How difficult would adapting FlashFFTConv for Conv2d with larger filter sizes be?

Open mgiammar opened this issue 8 months ago • 1 comments

First off, really cool work especially in terms of maximizing model performance on GPUs. I wanted to ask (as an extension of #22) how difficult it would be to implement/adapt FlasFFTConv for doing 2D convolution on large images (4096x4096) with similarly large filters (between 256x256 and 512x512).

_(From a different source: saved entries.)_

(* ===== verification/IommuOps.v ===== *)
(** * The operations of an IOMMU domain

    What every call of [IommuDomain] does over an observed backend that answers
    as it likes: no call panics or poisons the domain, and in every state the
    translations the backend has acknowledged are those the domain lists. *)
From S2P Require Import Prelude Iova XhciDma Iommu IommuFacts.

Module IommuOps.
Import IovaFacts ObservedBackend IommuDomain IommuFacts.

(** What a backend may promise of itself: a property of it that the calls keep
    which a domain makes. *)
Class BackendInvariant {B : Type} `{DmaRemappingBackend B} (K : ObservedBackend.t B → Prop) : Prop := {
  kept_map b h dev phys size access :
    K b → 0 < size → 0 <= dev → dev + size < 2 ^ 64 → 0 <= phys → phys + size < 2 ^ 64 →
    existsb (clashes (DmaMappingInfo.mk dev phys size access)) (live b) = false →
    K (snd (map h dev phys size access b));
  kept_unmap b h dev size : K b → existsb (placed_at dev size) (live b) = true → K (snd (unmap h dev size b));
  kept_release b h : K b → live b = [] → K (snd (release_domain h b));
}.
(** Of an arbitrary backend nothing is known. *)
Definition anything {B : Type} (b : ObservedBackend.t B) : Prop := True.
#[global] Instance anything_invariant {B : Type} `{DmaRemappingBackend B} : BackendInvariant (B := B) anything.
Proof. done. Qed.

Section ops.
Context {B : Type} `{DmaRemappingBackend B} {K : ObservedBackend.t B → Prop} {HK : BackendInvariant K}.
Implicit Types (w : world (ObservedBackend.t B)).

Record inv w : Prop := {
  i_dom : dom_ok (domain w);
  i_live : ∀ x, x ∈ live (backend w) ↔ listed (domain w) x;
  i_proper : misused (backend w) = false;
  i_backend : K (backend w);
}.

(** A refused call: only the backend's own state may differ. *)
Definition unchanged w w' : Prop :=
  inv w' ∧ domain w' = domain w ∧ live (backend w') = live (backend w).

Lemma unchanged_refl w : inv w → unchanged w w.
Proof. done. Qed.

Lemma wp_on_backend {E} f Q (R : E → _ → Prop) w :
  wp (on_backend f) Q R w = let '(status, b) := f (backend w) in Q status (World (domain w) b).
Proof. unfold wp, on_backend. by destruct (f (backend w)). Qed.

Lemma wp_domain {E} Q (R : E → _ → Prop) w : wp self Q R w = Q (domain w) w.
Proof. done. Qed.

Lemma wp_set_self {E} d Q (R : E → _ → Prop) w : wp (set_self d) Q R w = Q () (World d (backend w)).
Proof. done. Qed.

Lemma wp_peek {S E A} l (m : M IovaLedger.t IovaError A) Q (R : E → S → Prop) (s : S) :
  wp m (λ a l', Q (Ok (a, l')) s) (λ e _, Q (Err e) s) l → wp (peek l m) Q R s.
Proof. unfold wp, peek. by destruct (m l). Qed.

Lemma wp_length {S E} r Q (R : E → S → Prop) (s : S) :
  IovaRange.start r <= IovaRange.end_ r → Q (IovaRange.end_ r - IovaRange.start r) s →
  wp (IovaRange.length r) Q R s.
Proof. intros. by apply wp_sub. Qed.

(** *** Mapping *)

Definition mapped w (phys size access : Z) (h : DmaMappingHandle.t) w' : Prop :=
  inv w' ∧ ∃ i r0 l rg cand, mappings (domain w) !! i = Some r0 ∧ slot_available r0 = true ∧
    h = DmaMappingHandle.mk (Z.of_nat i) (DmaMapping.generation r0 + 1) ∧
    domain w' = added (domain w) i cand
      (DmaMapping.mk (DmaMapping.generation r0 + 1) l phys size access true true) ∧
    ∀ x, listed (domain w') x ↔
      x = DmaMappingInfo.mk (IovaRange.start rg) phys size access ∨ listed (domain w) x.

Lemma dma_commit_ok w i r0 l rg cand phys size access :
  inv w → mappings (domain w) !! i = Some r0 → slot_available r0 = true →
  placeable (iovas (domain w)) rg → granted (iovas (domain w)) l rg cand →
  IovaRange.end_ rg = IovaRange.start rg + size → 0 < size → 0 <= phys → phys + size < 2 ^ 64 →
  (∀ j q, holds (domain w) j q →
     physically_apart (DmaMapping.mk (DmaMapping.generation r0 + 1) l phys size access true true) q) →
  wp (commit i cand l (IovaRange.start rg) phys size access)
    (λ h w', mapped w phys size access h w') (λ _ w', unchanged w w') w.
Proof.
  intros [Hd Hlive Hprop HKb] Hi Hav Hpl Hgr Hend Hsz Hp Ht Hfree.
  pose proof (added_ok _ Hd _ _ _ _ _ _ _ access Hi Hav Hpl Hgr Hend Hsz Hp Ht Hfree) as Hadd.
  pose proof (listed_added _ Hd i r0 l rg cand phys size access Hi Hav Hpl Hgr) as Hlist.
  destruct (available _ Hd _ _ Hi Hav) as [_ Hg]. pose proof (count_bound _ Hd) as Hc.
  assert (existsb (clashes (DmaMappingInfo.mk (IovaRange.start rg) phys size access)) (live (backend w)) = false) as Hno.
  { apply existsb_not_elem. intros x Hx%Hlive.
    exact (added_apart _ Hd r0 l rg phys size access Hpl Hend Hfree x Hx). }
  pose proof (kept_map (backend w) (handle (domain w)) (IovaRange.start rg) phys size access HKb Hsz) as HK'.
  pose proof Hpl as ((? & ? & _) & _ & _). specialize (HK' ltac:(lia) ltac:(lia) Hp Ht Hno).
  unfold commit. rewrite wp_bind, wp_domain, wp_bind, wp_on_backend. simpl in *.
  destruct (map _ _ _ _ _ (inner (backend w))) as [status b]. rewrite Hno, Hprop in *. simpl in *.
  destruct (status =? STATUS_OK); simpl.
  - rewrite wp_bind. apply (wp_index _ _ r0); [lia|by rewrite Nat2Z.id|].
    rewrite wp_bind. apply wp_add; [unfold MAX in *; lia|].
    rewrite wp_bind. apply wp_store; [pose proof (lookup_lt_Some _ _ _ Hi); lia|].
    rewrite wp_bind. apply wp_add; [unfold MAXIMUM_DOMAIN_MAPPINGS in *; lia|].
    rewrite wp_bind, wp_set_self, wp_ret, Nat2Z.id. pose proof (lookup_lt_Some _ _ _ Hi) as Hlt.
    rewrite (d_length _ Hd) in Hlt. unfold MAXIMUM_DOMAIN_MAPPINGS in Hlt.
    rewrite (wrap_small 16) by (unfold in_width; lia). split.
    + split; [exact Hadd| |done|done]. intros x. simpl. rewrite elem_of_cons, Hlive. symmetry. apply Hlist.
    + by exists i, r0, l, rg, cand.
  - rewrite wp_throw. split; [|done]. by split.
Qed.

My specific application here is comparing large cryo-EM images with projections of reference template using FFT-based cross-correlation. A basic package is located here with the main function which gets called over and over at src/torch_2dtm/cross_correlate.py Essentially, the method boils down to:

Iterate over a large number of different projections (N ~1.6 million)
Performing cross-correlation of the projection (with zero-padding) against an image
Doing some statistics updates and tracking

The FFT, conjugate multiply, and IFFT (step 2) account for ~80% of the computation time, so any improvements in the core cross-correlate step would lead to major speed gains.

My reasoning behind opening a new GitHub issue breaks down into three parts:

Would you expect to see similar speedups (~8x) for larger filters in 2D for this use case?
Do you think the tensor cores could still effectively be utilized?
What challenges/barriers would you envision for implementing a Conv2d operation in FlashFFTConv?

Any insight and or feedback on this use-case would be greatly appreciated!

Mar 28 '25 18:03 mgiammar

I would be interested in this too. I have a 4096x4096 image and a kernel of size 4096. I would love to code and learn this from scratch in CUDA!

Apr 01 '25 09:04 ayushsvas